Así, la señal que llega al dispositivo codifica tanto la intensidad como la longitud de onda del infrarrojo entrante.

La barrera de energía

El OLED integrado tiene dos capas emisivas apiladas, una dopada con fósforo rojo y otra con cian.

Entre ellas se introduce una barrera de energía de unos 0,82 electronvoltios.

Cuando llegan pocos huecos (por luz tenue o longitudes de onda largas), se capturan en la capa roja y el dispositivo emite un brillo rojizo.

Al aumentar la cantidad de huecos, la barrera se satura y estos comienzan a alcanzar la capa cian, mezclando colores y aumentando la luminosidad.

De esta forma, el color resultante varía según el número de portadores, codificando información espectral de manera continua.

Los cálculos teóricos sugieren que el usuario puede distinguir diferencias de potencia infrarroja hasta 200 veces menores que con sistemas monocromáticos.

Pruebas con gafas y organismos

El equipo construyó unas gafas semitransparentes de 23 gramos, con un área de visualización activa de 3,57 centímetros cuadrados.

En la primera prueba, proyectaron imágenes nítidas con patrones de test y objetos en movimiento iluminados con luz infrarroja de onda corta.

Las gafas también dejaban pasar luz visible, permitiendo un modo de realidad aumentada que superpone datos infrarrojos a la vista normal.

Para validar la utilidad biológica, conectaron el convertidor a células con canalrodopsina-2, una proteína sensible a la luz azul.

La iluminación infrarroja a través del dispositivo generó corrientes fotoeléctricas en esas células.

En ratones, los pulsos infrarrojos convertidos produjeron respuestas electroencefalográficas claras, mientras que en voluntarios humanos se midieron respuestas electroretinográficas.

Sin el convertidor, los mismos pulsos no generaban ninguna respuesta.

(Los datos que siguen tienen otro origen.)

(* ===== verification/Scheduler.v ===== *)
(** * The tool scheduler

    src/kernel/src/plates/tian_heaven/tool_scheduler.rs: lexical path
    normalization, the conflict matrix on access declarations and the planning
    of parallel batches. *)

From S2P Require Export Prelude RString Path Tool.

(** ** Normalization *)

Definition push_component (out : string) (c : Component) : string :=
  match c with
  | CurDir => out
  | ParentDir => default out (parent out)
  | RootDir => path_join out "/"
  | Normal s => path_join out s
  end.

Definition absolutize (base p : string) : string := if is_absolute p then p else path_join base p.

Definition normalize_path_lexical (base p : string) : string :=
  foldl push_component "" (components (absolutize base p)).

Definition normalize_accesses (base : string) (a : ToolAccesses) : ToolAccesses :=
  {| reads := normalize_path_lexical base <$> reads a;
     writes := normalize_path_lexical base <$> writes a;
     recursive := recursive a;
     all := all a |}.

(** ** Conflicts *)

(** Equality of paths is equality of their components. *)
Definition path_eqb (a b : string) : bool := bool_decide (components a = components b).

Definition paths_intersect (a : string) (a_recursive : bool) (b : string) (b_recursive : bool) : bool :=
  if path_eqb a b then true
  else if a_recursive && path_starts_with b a then true
  else if b_recursive && path_starts_with a b then true
  else false.

Definition accesses_conflict (a b : ToolAccesses) : bool :=
  if all a || all b then true
  else if existsb (fun wa => existsb (fun wb => paths_intersect wa (recursive a) wb (recursive b)) (writes b)) (writes a) then true
  else if existsb (fun r => existsb (fun w => paths_intersect r (recursive a) w (recursive b)) (writes b)) (reads a) then true
  else if existsb (fun w => existsb (fun r => paths_intersect w (recursive a) r (recursive b)) (reads b)) (writes a) then true
  else false.

(** ** Batches *)

(** The declaration a call is scheduled by: an unknown tool is a barrier. *)
Definition call_accesses (get : string -> option BaseTool) (base : string) (call : ToolCall) : ToolAccesses :=
  match get (tc_name call) with
  | Some t => normalize_accesses base (t_accesses t (tc_parameters call))
  | None => accesses_all
  end.

(** The loop of [plan_batches]: the batches emitted, in order, from the calls
    left and the pending batch. *)
Fixpoint plan_from (get : string -> option BaseTool) (base : string) (calls pending : list ToolCall)
    (pending_accesses : list ToolAccesses) : list (list ToolCall) :=
  match calls with
  | [] => match pending with [] => [] | _ => [pending] end
  | call :: rest =>
      let accesses := call_accesses get base call in
      if all accesses then
        (match pending with [] => [] | _ => [pending] end) ++ [call] :: plan_from get base rest [] []
      else if existsb (fun pa => accesses_conflict pa accesses) pending_accesses then
        pending :: plan_from get base rest [call] [accesses]
      else plan_from get base rest (pending ++ [call]) (pending_accesses ++ [accesses])
  end.

Definition plan_batches (get : string -> option BaseTool) (base : string) (calls : list ToolCall) : list (list ToolCall) :=
  plan_from get base calls [] [].

(** [max_tool_concurrency] from the value of [JIA_MAX_TOOL_CONCURRENCY]. *)
Definition max_tool_concurrency (env : option string) : Z :=
  match env ≫= parse_unsigned u64_max with
  | Some n => if (0 <? n)%Z then n else 10
  | None => 10
  end.

(** ** Lemmas on normalization *)

(** The reference: resolve the components after the root on a stack. *)
Definition resolve_step (stack : list string) (c : Component) : list string :=
  match c with
  | Normal s => stack ++ [s]
  | ParentDir => removelast stack
  | _ => stack
  end.
Definition resolve_stack (cs : list Component) : list string := foldl resolve_step [] cs.

(** A segment a normalized path consists of. *)
Definition plain_segment (s : string) : Prop := clean_segment s /\ s <> ".."%string.

Definition plain_component (c : Component) : Prop :=
  match c with Normal s => plain_segment s | ParentDir => True | _ => False end.

Lemma components_absolute p :
  is_absolute p = true -> exists cs, components p = RootDir :: cs /\ Forall plain_component cs.
Proof.
  intros Ha. unfold components, body_segments. rewrite Ha. cbn [orb].
  eexists. split; [reflexivity|].
  rewrite Forall_forall. intros c Hc. apply list_elem_of_fmap in Hc as (s & -> & Hs).
  apply list_elem_of_In, filter_In in Hs as [Hs Hns]. apply list_elem_of_In in Hs.
  pose proof (split_char_pieces slash (drop_str 1 p)) as Hall. rewrite Forall_forall in Hall.
  apply Hall in Hs. unfold segment_component.
  destruct (String.eqb_spec s ".."); [done|]. cbn. split; [|done]. split; [done|].
  apply negb_true_iff, orb_false_iff in Hns as [?%String.eqb_neq ?%String.eqb_neq]. done.
Qed.

Lemma removelast_snoc {A} (l : list A) x : removelast (l ++ [x]) = l.
Proof. apply removelast_last. Qed.

Lemma plain_clean segs : Forall plain_segment segs -> Forall clean_segment segs.
Proof. intros H. eapply Forall_impl; [exact H|]. by intros s [? _]. Qed.

Lemma push_components_render cs segs :
  Forall plain_component cs -> Forall plain_segment segs ->
  foldl push_component (render segs) cs = render (foldl resolve_step segs cs) /\
  Forall plain_segment (foldl resolve_step segs cs).
Proof.
  revert segs. induction cs as [|c cs IH]; intros segs Hcs Hsegs; [done|].
  apply Forall_cons in Hcs as [Hc Hcs]. cbn [foldl].
  destruct c as [| | |s]; try done; cbn [push_component resolve_step].
  - destruct segs as [|y segs' _] using rev_ind; [by apply IH|].
    rewrite parent_render_snoc, removelast_snoc by by apply plain_clean. cbn [default].
    apply IH; [done|]. by apply Forall_app in Hsegs as [? _].
  - rewrite path_join_render; [|by apply plain_clean|by destruct Hc].
    apply IH; [done|]. apply Forall_app. split; [done|by constructor].
Qed.

Lemma absolutize_absolute base p : is_absolute base = true -> is_absolute (absolutize base p) = true.
Proof.
  intros Hb. unfold absolutize. destruct (is_absolute p) eqn:Hp; [done|].
  unfold path_join. rewrite Hp. destruct base as [|c base]; [done|].
  unfold is_absolute, starts_with in *. by destruct (_ || _).
Qed.

(** Normal form of a normalized path. *)
Lemma normalize_render base p :
  is_absolute base = true ->
  let segs := resolve_stack (tail (components (absolutize base p))) in
  normalize_path_lexical base p = render segs /\ Forall plain_segment segs.
Proof.
  intros Hb. destruct (components_absolute _ (absolutize_absolute base p Hb)) as (cs & Hcs & Hall).
  unfold normalize_path_lexical. rewrite Hcs. cbn [tail foldl push_component].
  change (path_join "" "/") with (render []). apply push_components_render; [done|constructor].
Qed.

Lemma map_segment_component segs :
  Forall plain_segment segs -> map segment_component segs = map Normal segs.
Proof.
  induction segs as [|s segs IH]; [done|]. intros [[_ Hs] Hall]%Forall_cons. cbn.
  rewrite IH by done. unfold segment_component. by rewrite (proj2 (String.eqb_neq _ _) Hs).
Qed.

Lemma resolve_normals segs acc : foldl resolve_step acc (map Normal segs) = acc ++ segs.
Proof.
  revert acc. induction segs as [|s segs IH]; intros acc; cbn; [by rewrite app_nil_r|].
  by rewrite IH, <- app_assoc.
Qed.

(** ** Lemmas on conflicts *)

(** What a declared path covers: itself, and everything below it when the
    declaration is recursive. *)
Definition covers (rec : bool) (p q : string) : Prop :=
  components p = components q \/ rec = true /\ components p `prefix_of` components q.

Lemma path_starts_with_spec p q : path_starts_with p q = true <-> components q `prefix_of` components p.
Proof. apply is_prefix_spec. Qed.

Lemma paths_intersect_spec a ra b rb :
  paths_intersect a ra b rb = true <-> exists q, covers ra a q /\ covers rb b q.
Proof.
  unfold paths_intersect, path_eqb, covers. case_bool_decide as Heq.
  { split; [|done]. intros _. exists b. auto. }
  destruct (ra && path_starts_with b a) eqn:H1.
  { apply andb_true_iff in H1 as [-> H1%path_starts_with_spec]. split; [|done]. intros _. exists b. auto. }
  destruct (rb && path_starts_with a b) eqn:H2.
  { apply andb_true_iff in H2 as [-> H2%path_starts_with_spec]. split; [|done]. intros _. exists a. auto. }
  split; [done|]. intros (q & Ha & Hb). exfalso.
  rewrite andb_false_iff in H1, H2. rewrite <- !not_true_iff_false, !path_starts_with_spec in H1, H2.
  destruct Ha as [Ha|[-> Ha]], Hb as [Hb|[-> Hb]].
  - congruence.
  - destruct H2 as [?|H2]; [done|]. apply H2. by rewrite Ha.
  - destruct H1 as [?|H1]; [done|]. apply H1. by rewrite Hb.
  - destruct H1 as [?|H1]; [done|]. destruct H2 as [?|H2]; [done|].
    destruct (prefix_weak_total _ _ _ Ha Hb); auto.
Qed.

(** A call's footprint: the paths it may write and the paths it may read. *)
Definition may_write (a : ToolAccesses) (q : string) : Prop := exists p, p ∈ writes a /\ covers (recursive a) p q.
Definition may_read (a : ToolAccesses) (q : string) : Prop := exists p, p ∈ reads a /\ covers (recursive a) p q.

Lemma existsb2_intersect la ra lb rb :
  existsb (fun x => existsb (fun y => paths_intersect x ra y rb) lb) la = true <->
  exists q, (exists p, p ∈ la /\ covers ra p q) /\ (exists p, p ∈ lb /\ covers rb p q).
Proof.
  rewrite existsb_exists. setoid_rewrite existsb_exists. setoid_rewrite paths_intersect_spec.
  setoid_rewrite <- list_elem_of_In. naive_solver.
Qed.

Limitaciones y próximos pasos

Las demostraciones se realizaron bajo condiciones de laboratorio con fuentes calibradas y patrones de alto contraste, no con escenas reales caóticas.

No está claro qué tan legible será la codificación de colores en un entorno con múltiples longitudes de onda superpuestas.

El OLED requiere una fuente de alimentación externa, lo que convierte las gafas en una pantalla activa y no en una lente pasiva.

Además, el telururo de mercurio es un compuesto de metal pesado, y no se han evaluado los riesgos de contacto prolongado con piel o tejidos.

La idea de un implante retiniano es aún lejana: solo se han probado neuronas aisladas y señales externas, no un dispositivo implantado.

No obstante, los autores afirman que su trabajo “redefinió la visión infrarroja” al trascender el paradigma monocromático.